Whether you were tuned in to “What’s happening,” a weekly WBAI radio show hosted by Ralph Poynter and Betty Davis, or if you followed them in a Black Lives Matter caravan during the COVID crisis, you knew you were among those fighting for liberation. In December, one of the last email posts for their radio program read: “Warfare + colonialism = Palestine! Warfare + colonialism = Cop City.” Betty Davis reported that Ralph’s final words to all his friends and supporters were: “It is on you now. Continue the struggle.”
According to a brief biography posted on WBAI, Ralph Poynter was the son of a union organizer. His family was located in the Pittsburgh area, which was a major steel producer at that time. He graduated from Duquesne University with a master’s degree in music education.

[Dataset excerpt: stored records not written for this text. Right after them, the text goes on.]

Fixpoint search (depth : nat) (b : Board) (alpha beta : Score)
    (maximizing : bool) : Score * option nat :=
  match depth with
  | 0 => (static_value b, None)
  | S depth' =>
      if (is_terminal b).1 then (static_value b, None)
      else if maximizing then
        match find (wins_at b COMPUTER) (search_order b) with
        | Some c => (PosInf, Some c)
        | None =>
            max_scan (λ t alpha beta, (search depth' t alpha beta false).1)
                     b (search_order b) NegInf None alpha beta
        end
      else
        match find (wins_at b PLAYER) (search_order b) with
        | Some c => (NegInf, Some c)
        | None =>
            min_scan (λ t alpha beta, (search depth' t alpha beta true).1)
                     b (search_order b) PosInf None alpha beta
        end
  end.

(** [minimax] stops at once on this board: depth used up or game over. *)
Definition is_leaf (depth : nat) (b : Board) : bool :=
  (depth =? 0) || (is_terminal b).1.

(** ** The reference: minimax without pruning

    The plain game-tree value the specification compares the search with:
    the static value at a leaf, otherwise the maximum (COMPUTER to move) or
    the minimum (PLAYER to move) of the values of the boards one legal drop
    away.  No window, no shortcut, no move ordering. *)

Definition side_to_move (maximizing : bool) : Z :=
  if maximizing then COMPUTER else PLAYER.

Definition children (b : Board) (player_value : Z) : list Board :=
  omap (λ c, fst <$> dropped b c player_value) (valid_locations b).

Definition maximum (l : list Score) : Score := foldr score_max NegInf l.
Definition minimum (l : list Score) : Score := foldr score_min PosInf l.

Fixpoint plain_minimax (depth : nat) (b : Board) (maximizing : bool) : Score :=
  match depth with
  | 0 => static_value b
  | S depth' =>
      if (is_terminal b).1 then static_value b
      else if maximizing then
        maximum (map (λ t, plain_minimax depth' t false) (children b COMPUTER))
      else
        minimum (map (λ t, plain_minimax depth' t true) (children b PLAYER))
  end.

(** ** Notions used by the statements

    [seen_from r c w]: the window [w] is one [check_win] looks at when it is
    called on the cell [(r, c)]. *)
Definition seen_from (r c : nat) (w : window) : Prop :=
  match w with
  | (Horizontal, (r0, _)) => r0 = r
  | (Vertical, (_, c0)) => c0 = c
  | _ => True
  end.

(** What one attempted drop does to the live board. *)
Definition drop_effect (b b' : Board) (col player : Z) (accepted : bool) : Prop :=
  if accepted then
    ∃ r, (0 ≤ col < Z.of_nat COLUMN_COUNT)%Z ∧
      lowest_empty b (Z.to_nat col) r ∧
      ∀ r' c', cell b' r' c' =
               if decide (r' = r ∧ c' = Z.to_nat col) then player
               else cell b r' c'
  else b' = b.
(** X4.  Each read yields at most one chunk: a block that holds
    several line terminators is cut once, at the last of them, so the
    number of chunks never exceeds the number of non-empty reads. *)
Theorem Start_one_chunk_per_read bsize reads :
  (length (chunks_of (Start bsize reads)) <= length (consumed bsize reads))%nat
  /\ (length (consumed bsize reads) <= length reads)%nat.
Proof.
  split.
  - apply (loop_chunk_count bsize reads [] []).
  - induction reads as [|[[|b data]|] reads IH]; cbn [consumed length]; lia.
Qed.

(** X5.  A read of a single byte never produces a chunk, because index
    0 of a block is not inspected: when every read delivers at most one
    byte (always so for a block size of 1), nothing is ever sent. *)
Theorem Start_single_byte_reads_send_nothing bsize reads :
  Forall tiny_read reads -> chunks_of (Start bsize reads) = [].
Proof. apply loop_tiny. Qed.

(** X5 at the input "a\nb\n" read byte by byte. *)
Lemma Start_single_byte_reads_send_nothing_witness :
  let reads := [ReadOk (bytes_of "a"); ReadOk (bytes_of (ln EmptyString));
                ReadOk (bytes_of "b"); ReadOk (bytes_of (ln EmptyString))] in
  Forall tiny_read reads /\ chunks_of (Start 1 reads) = [].
Proof.
  cbv zeta.
  assert (H : Forall tiny_read
                [ReadOk (bytes_of "a"); ReadOk (bytes_of (ln EmptyString));
                 ReadOk (bytes_of "b"); ReadOk (bytes_of (ln EmptyString))]).
  { repeat constructor. }
  split; [exact H|]. apply (Start_single_byte_reads_send_nothing 1 _ H).
Defined.

End ReaderMore.

(** ** Parser.Parse *)

Section ParserMore.
Import Parser.

Lemma Split_length s sep : length (Split s sep) = S (count_sep s sep).
Proof.
  induction s as [|c s IH]; [done|]. cbn [Split count_sep].
  destruct (Ascii.eqb c sep); cbn [length]; [by rewrite IH|].
  destruct (Split s sep); cbn [length] in *; lia.
Qed.

(** X6.  Splitting loses nothing: joining the fields of a line (or the
    lines of a chunk) with the separator gives the text back. *)
Theorem Split_concat_round_trip s sep :
  String.concat (String sep EmptyString) (Split s sep) = s.
Proof.
  induction s as [|c s IH]; [done|]. cbn [Split].
  pose proof (Split_length s sep) as Hl.
  destruct (Split s sep) as [|f fs]; [done|]. clear Hl.
  destruct (Ascii.eqb c sep) eqn:E.
  - apply Ascii.eqb_eq in E. subst c. by rewrite <- IH.
  - rewrite <- IH. by destruct fs.
Qed.

(** X7.  A batch that [Parse] sends consists of as many zero records
    as the chunk has lines, followed by one record per non-comment
    line, in line order; so its length is the number of lines plus the
    number of non-comment lines, between one and two times the number
    of lines. *)
Theorem Parse_returns_zeros_then_records fileslice batch :
  Parse fileslice = Ok batch ->
  let lines := Split (string_of_list_byte fileslice) lf in
  (exists rs,
     batch = repeat zero_conn (length lines) ++ rs /\
     Forall2 (fun line c => parse_line line = Ok c) (kept lines) rs)
  /\ length batch = (length lines + length (kept lines))%nat
  /\ (length lines <= length batch <= 2 * length lines)%nat.
Proof.
  intros H lines. split; [by apply Parse_batch|].
  destruct (Parse_batch _ _ H) as (rs & -> & Hrs). fold lines in Hrs.
  apply Forall2_length in Hrs.
  rewrite length_app, repeat_length. fold lines. split; [lia|].
  rewrite <- Hrs. unfold kept.
  pose proof (filter_length_le (fun line => negb (is_comment line)) lines).
  lia.
Qed.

Grounded in union principles, he joined the United Federation of Teachers, UFT, when he began working at P.S. 175 in Harlem as a 5th-grade substitute teacher in the mid-1960s. It was at the time when the struggle for community control of the city’s public schools first erupted.
Community school boards throughout the city were attempting to exercise their control of the teaching staff to reflect the needs of the children in their communities. Poynter joined the first demonstrations in Harlem and Brooklyn in 1967.

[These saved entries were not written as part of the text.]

(** * Queso Ventures audit generator ([audit.py]): model and checked properties

    A shallow embedding of the scoring helpers, the terminal prompts, the
    three network collaborators and the data-collection pipeline of
    [audit.py], followed by the properties of the specification.

    Conventions of the model.
    - A Python [str] is a [string]; non-ASCII literals of the program are
      kept as their UTF-8 bytes.  Character classes ([str.strip],
      [str.lower], [str.isdigit], [\s], [\d], [\w], [\b]) are Python's
      restricted to ASCII: the model is exact on ASCII terminal input and
      ASCII page text ([Str.is_ascii]), and a property that rests on these
      classes is stated for such texts.  A slice [s[:n]] counts characters,
      not bytes.
    - An [int] is unbounded; between [int] and [str] CPython converts at
      most 4300 digits ([sys.int_max_str_digits], the default): [int(s)] on
      a longer text and [str(n)] of a longer integer raise [ValueError].
    - A Python [float] is an IEEE-754 binary64 value ([spec_float] with
      precision 53 and maximal exponent 1024), every operation rounding to
      nearest-even as CPython does.
    - The terminal is a list of pending input lines and a log of writes; the
      network is an oracle answering each GET from the history of requests;
      exceptions are values of type [exn].
    - Third-party code that is not part of the repository ([requests],
      [BeautifulSoup], [str()] of a float, [date.today()]) is a field of the
      [Platform] record. *)

From Stdlib Require Import ZArith QArith Qround Floats.SpecFloat Lia.
From Stdlib Require Import Ascii String.
From stdpp Require Import gmap strings list pretty.

Local Open Scope string_scope.
Local Open Scope Z_scope.

(** ** Python strings *)

Module Str.

Definition code (c : ascii) : Z := Z.of_N (N_of_ascii c).

(** [str.isspace] on ASCII: TAB, LF, VT, FF, CR, FS, GS, RS, US, SPACE. *)
Definition is_space (c : ascii) : bool :=
  let n := code c in
  ((9 <=? n) && (n <=? 13)) || ((28 <=? n) && (n <=? 32)).

Definition is_digit (c : ascii) : bool :=
  let n := code c in (48 <=? n) && (n <=? 57).

(** A byte of an ASCII character. *)
Definition is_ascii_char (c : ascii) : bool := code c <? 128.

(** [s.isascii()]: the text holds ASCII characters only.  On such a text
    the character classes of this module are Python's. *)
Fixpoint is_ascii (s : string) : bool :=
  match s with
  | EmptyString => true
  | String c s' => is_ascii_char c && is_ascii s'
  end.

(** A continuation byte of a character encoded on several bytes. *)
Definition is_cont (c : ascii) : bool :=
  let n := code c in (128 <=? n) && (n <=? 191).

Definition digit_val (c : ascii) : Z := code c - 48.

Definition is_upper (c : ascii) : bool :=
  let n := code c in (65 <=? n) && (n <=? 90).

Definition is_alpha (c : ascii) : bool :=
  let n := code c in
  ((65 <=? n) && (n <=? 90)) || ((97 <=? n) && (n <=? 122)).

(** [\w] on ASCII. *)
Definition is_word (c : ascii) : bool :=
  is_alpha c || is_digit c || (code c =? 95).

Definition lower_char (c : ascii) : ascii :=
  if is_upper c then ascii_of_N (Z.to_N (code c + 32)) else c.

(** [s.lower()] of an ASCII text: bytes above 127 are left as they are. *)
Fixpoint lower (s : string) : string :=
  match s with
  | EmptyString => EmptyString
  | String c s' => String (lower_char c) (lower s')
  end.

Fixpoint lstrip (s : string) : string :=
  match s with
  | EmptyString => EmptyString
  | String c s' => if is_space c then lstrip s' else s
  end.

Definition rstrip (s : string) : string := String.rev (lstrip (String.rev s)).

(** [s.strip()] *)
Definition strip (s : string) : string := rstrip (lstrip s).

(** [s.startswith(p)] *)
Definition startswith (s p : string) : bool := String.prefix p s.

(** [sub in s] *)
Fixpoint contains (sub s : string) : bool :=
  String.prefix sub s ||
  match s with
  | EmptyString => false
  | String _ s' => contains sub s'
  end.

(** [s.replace(old, new)] for a non-empty [old]: occurrences are replaced
    from left to right without overlap; [skip] counts the characters of
    the occurrence just replaced that are still to be dropped. *)
Fixpoint replace_go (old new : string) (skip : nat) (s : string) : string :=
  match s with
  | EmptyString => EmptyString
  | String c s' =>
      match skip with
      | S k => replace_go old new k s'
      | O =>
          if String.prefix old s
          then new +:+ replace_go old new (Nat.pred (String.length old)) s'
          else String c (replace_go old new O s')
      end
  end.

Definition replace (s old new : string) : string := replace_go old new O s.

Fixpoint all_digits (s : string) : bool :=
  match s with
  | EmptyString => true
  | String c s' => is_digit c && all_digits s'
  end.

(** [s.isdigit()] of an ASCII text: the digits are 0 to 9 only. *)
Definition isdigit (s : string) : bool :=
  match s with
  | EmptyString => false
  | _ => all_digits s
  end.

(** Digits of an integer literal, single underscores allowed between
    digits; [prev] tells whether the previous character was a digit. *)
Fixpoint int_digits (acc : Z) (prev : bool) (s : string) : option Z :=
  match s with
  | EmptyString => if prev then Some acc else None
  | String c s' =>
      if is_digit c then int_digits (10 * acc + digit_val c) true s'
      else if (code c =? 95) && prev then int_digits acc false s'
      else None
  end.

(** The number of digits of a text. *)
Fixpoint digit_count (s : string) : nat :=
  match s with
  | EmptyString => O
  | String c s' => if is_digit c then S (digit_count s') else digit_count s'
  end.

(** [sys.int_max_str_digits] *)
Definition max_str_digits : nat := 4300.

(** [int(s)]: [None] stands for [ValueError], raised for a text that is
    not an integer literal and for one of more than 4300 digits. *)
Definition to_int (s : string) : option Z :=
  if (max_str_digits <? digit_count (strip s))%nat then None
  else
    match strip s with
    | String "+" r => int_digits 0 false r
    | String "-" r => Z.opp <$> int_digits 0 false r
    | t => int_digits 0 false t
    end.

(** [c * n] for a one-character string [c] *)
Fixpoint repeat (c : string) (n : nat) : string :=
  match n with
  | O => EmptyString
  | S k => c +:+ repeat c k
  end.

(** [s[:n]]: the first [n] characters, a character encoded on several
    bytes being kept with its continuation bytes. *)
Fixpoint take (n : nat) (s : string) : string :=
  match s with
  | EmptyString => EmptyString
  | String c s' =>
      if is_cont c then String c (take n s')
      else
        match n with
        | O => EmptyString
        | S k => String c (take k s')
        end
  end.

(** [s.split(",")[0]] *)
Fixpoint before_comma (s : string) : string :=
  match s with
  | EmptyString => EmptyString
  | String c s' => if (code c =? 44) then EmptyString else String c (before_comma s')
  end.

Fixpoint take_word (s : string) : string :=
  match s with
  | EmptyString => EmptyString
  | String c s' => if is_space c then EmptyString else String c (take_word s')
  end.

(** [s.split()[0]]: [None] stands for [IndexError] (no word at all). *)
Definition first_word (s : string) : option string :=
  match lstrip s with
  | EmptyString => None
  | t => Some (take_word t)
  end.

Definition nl : string := String "010"%char EmptyString.

End Str.

(** ** Python numbers: unbounded [int] and binary64 [float] *)

Module F64.

Definition prec : Z := 53.
Definition emax : Z := 1024.

Definition of_Z (z : Z) : spec_float := binary_normalize prec emax z 0 false.
Definition sub : spec_float -> spec_float -> spec_float := SFsub prec emax.
Definition mul : spec_float -> spec_float -> spec_float := SFmul prec emax.
Definition div : spec_float -> spec_float -> spec_float := SFdiv prec emax.
Definition ltb : spec_float -> spec_float -> bool := SFltb.

(** A decimal literal [n/d] is read as the binary64 value nearest to it,
    which is the correctly rounded quotient of the two integers. *)
Definition lit (n d : Z) : spec_float := div (of_Z n) (of_Z d).

(** [a / b] on two [int]s is the correctly rounded exact quotient. *)
Definition int_truediv (a b : Z) : spec_float :=
  match a with
  | Z0 => S754_zero false
  | _ =>
      let '(mz, ez, lz) := SFdiv_core_binary prec emax (Z.abs a) 0 (Z.abs b) 0 in
      binary_round_aux prec emax (xorb (a <? 0) (b <? 0)) mz ez lz
  end.

(** [int(x)]: truncation toward zero; [None] on NaN and infinities. *)
Definition trunc (x : spec_float) : option Z :=
  match x with
  | S754_zero _ => Some 0
  | S754_finite s m e =>
      let v := if 0 <=? e then Zpos m * 2 ^ e else Zpos m / 2 ^ (- e) in
      Some (if s then - v else v)
  | _ => None
  end.

(** [round(x)]: nearest integer, ties to the even one; [None] on NaN and
    infinities. *)
Definition round (x : spec_float) : option Z :=
  match x with
  | S754_zero _ => Some 0
  | S754_finite s m e =>
      let v :=
        if 0 <=? e then Zpos m * 2 ^ e
        else
          let d := 2 ^ (- e) in
          let q := Zpos m / d in
          let r := Zpos m mod d in
          if 2 * r <? d then q
          else if d <? 2 * r then q + 1
          else if Z.even q then q else q + 1 in
      Some (if s then - v else v)
  | _ => None
  end.

End F64.

Inductive num : Type :=
  | Int (z : Z)
  | Float (f : spec_float).

Module Num.

Definition to_float (x : num) : spec_float :=
  match x with
  | Int z => F64.of_Z z
  | Float f => f
  end.

(** [x - y] *)
Definition sub (x y : num) : num :=
  match x, y with
  | Int a, Int b => Int (a - b)
  | _, _ => Float (F64.sub (to_float x) (to_float y))
  end.

(** [round(x)] with one argument; [None] stands for the error raised on
    NaN and infinities. *)
Definition round (x : num) : option Z :=
  match x with
  | Int z => Some z
  | Float f => F64.round f
  end.

End Num.

(** ** Python values, exceptions, the terminal and the network *)

(** The values the script stores in its dictionaries and reads from JSON. *)
#[local] Set Warnings "-register-all".
Inductive pyval : Type :=
  | VNone
  | VBool (b : bool)
  | VInt (z : Z)
  | VFloat (f : spec_float)
  | VStr (s : string)
  | VList (l : list pyval)
  | VDict (d : list (string * pyval)).

(** The exceptions the script can meet.  [SSLError] and [RequestError] are
    raised by [requests.get]; [RequestError] stands for every other failure
    of a request (connection, timeout, invalid URL).  Operator interrupts
    ([KeyboardInterrupt]) are outside the model. *)
Inductive exn : Type :=
  | EOFError
  | ValueError
  | TypeError
  | AttributeError
  | IndexError
  | OverflowError
  | ZeroDivisionError
  | JSONDecodeError
  | SSLError (msg : string)
  | RequestError (msg : string).

Inductive result (A : Type) : Type :=
  | Ok (a : A)
  | Raise (e : exn).
Arguments Ok {A} a.
Arguments Raise {A} e.

(** One call of [requests.get]. *)
Record request : Type := Request {
  req_url : string;
  req_params : list (string * string);
  req_headers : bool;       (* [headers=HEADERS] given *)
  req_timeout : Z
}.

Record response : Type := Response {
  status_code : Z;
  resp_url : string;        (* [resp.url], after redirects *)
  resp_text : string;       (* [resp.text] *)
  resp_json : option pyval  (* [resp.json()]; [None]: the body is not JSON *)
}.

(** What [BeautifulSoup(html, "html.parser")] offers to the script. *)
Record soup : Type := Soup {
  get_text : string -> bool -> string;  (* [get_text(sep, strip=...)] *)
  find_title : option string;           (* [find("title")], its text *)
  find_all_h1 : list string;            (* texts of [find_all("h1")] *)
  find_viewport : bool                  (* [find("meta", name=viewport)] found *)
}.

On May 9, 1968, a racist confrontation arose between the UFT and the New York City Central Board of Education against the majority Black and Puerto Rican community school board in Ocean Hill-Brownsville. The UFT and the city administration refused to negotiate and went on the offensive. In the end, the communities throughout the city lost local control of their children’s schools.
In Ocean Hill-Brownsville, Poynter and 10 other teachers took over P.S. 175, resisting police violence during the protests. He ended up on Riker’s Island for a few months after defending protesters from a police assault during a demonstration.
According to Poynter, “When the UFT colluded with management to support the racist Board of Education against Black communities’ demands for community control of schools, I founded the Teachers’ Freedom Party and became a leader in that fight.”
“Much of my 50+ years of political activism has focused on improving our public schools. My leadership facilitated appointments of NYC’s first Black and Puerto Rican principals. Doing this required confronting the NYPD Army of Occupation installed to maintain ideological control of schools. In the course of self- and community-defense, I was convicted and served time on Rikers Island, where I organized fellow prisoners in one of the first successful prison rebellions, winning important concessions.”
Ralph Poynter met Lynne Stewart when she was a librarian, and he was a teacher at P.S. 175 in the 1960s. They were both fighting for Black control of the Black community and its schools.
Stewart became well known as a “people’s lawyer.” During Bush’s “War on Terror” in 2005, she was thrown into a federal prison in Fort Worth, Texas, for four years and disbarred. She was prosecuted by Attorney General John Ashcroft on a phony charge of materially aiding terrorism. Stewart had distributed press releases on behalf of her jailed client, the blind Egyptian cleric Omar Abdel-Rahman, who had been accused of having a role in the attack on the World Trade Center. Earlier, she had defended David Gilbert, who was part of a Weather Underground action.
Poynter was her greatest defender while she was in prison, first in 2005. He led an international movement to “Free Lynne Stewart.” When she was jailed with a 10-year sentence in 2010, that movement won her freedom. She was finally released in 2013. Lynne Stewart, who had been denied adequate care for breast cancer while in prison, died in 2017.
Poynter said that one of their “primary focuses was on freeing U.S. political prisoners serving unconscionable sentences.” He supported Stewart in her lifelong struggle against the U.S. “injustice system.” Together, they fought for the freedom of Mumia Abu-Jamal. At rallies for Lynne Stewart, Ralph told her supporters that she asked them to fight to free Mumia before protesting for her release.
Together with Betty Davis, Poynter and Stewart co-founded the New Abolitionist Movement, working to eliminate miseducation in New York City. Betty Davis said she was a warrior in the struggle for community control of education ever since she heard Ralph Poynter speak at a pro-union rally supporting the social workers’ strike in 1967. Davis said, “Later that year, I met Stewart and Poynter at a Teachers’ Freedom Party social. Lynne Stewart’s account of the history of the struggle for freedom and democracy in education solidified my resolve to join the struggle. I was a social worker soon to become an educator.”
Up until the very last breath of his 89 years, on Dec. 25, Ralph Poynter fearlessly rallied to fight racism, oppression, and injustice.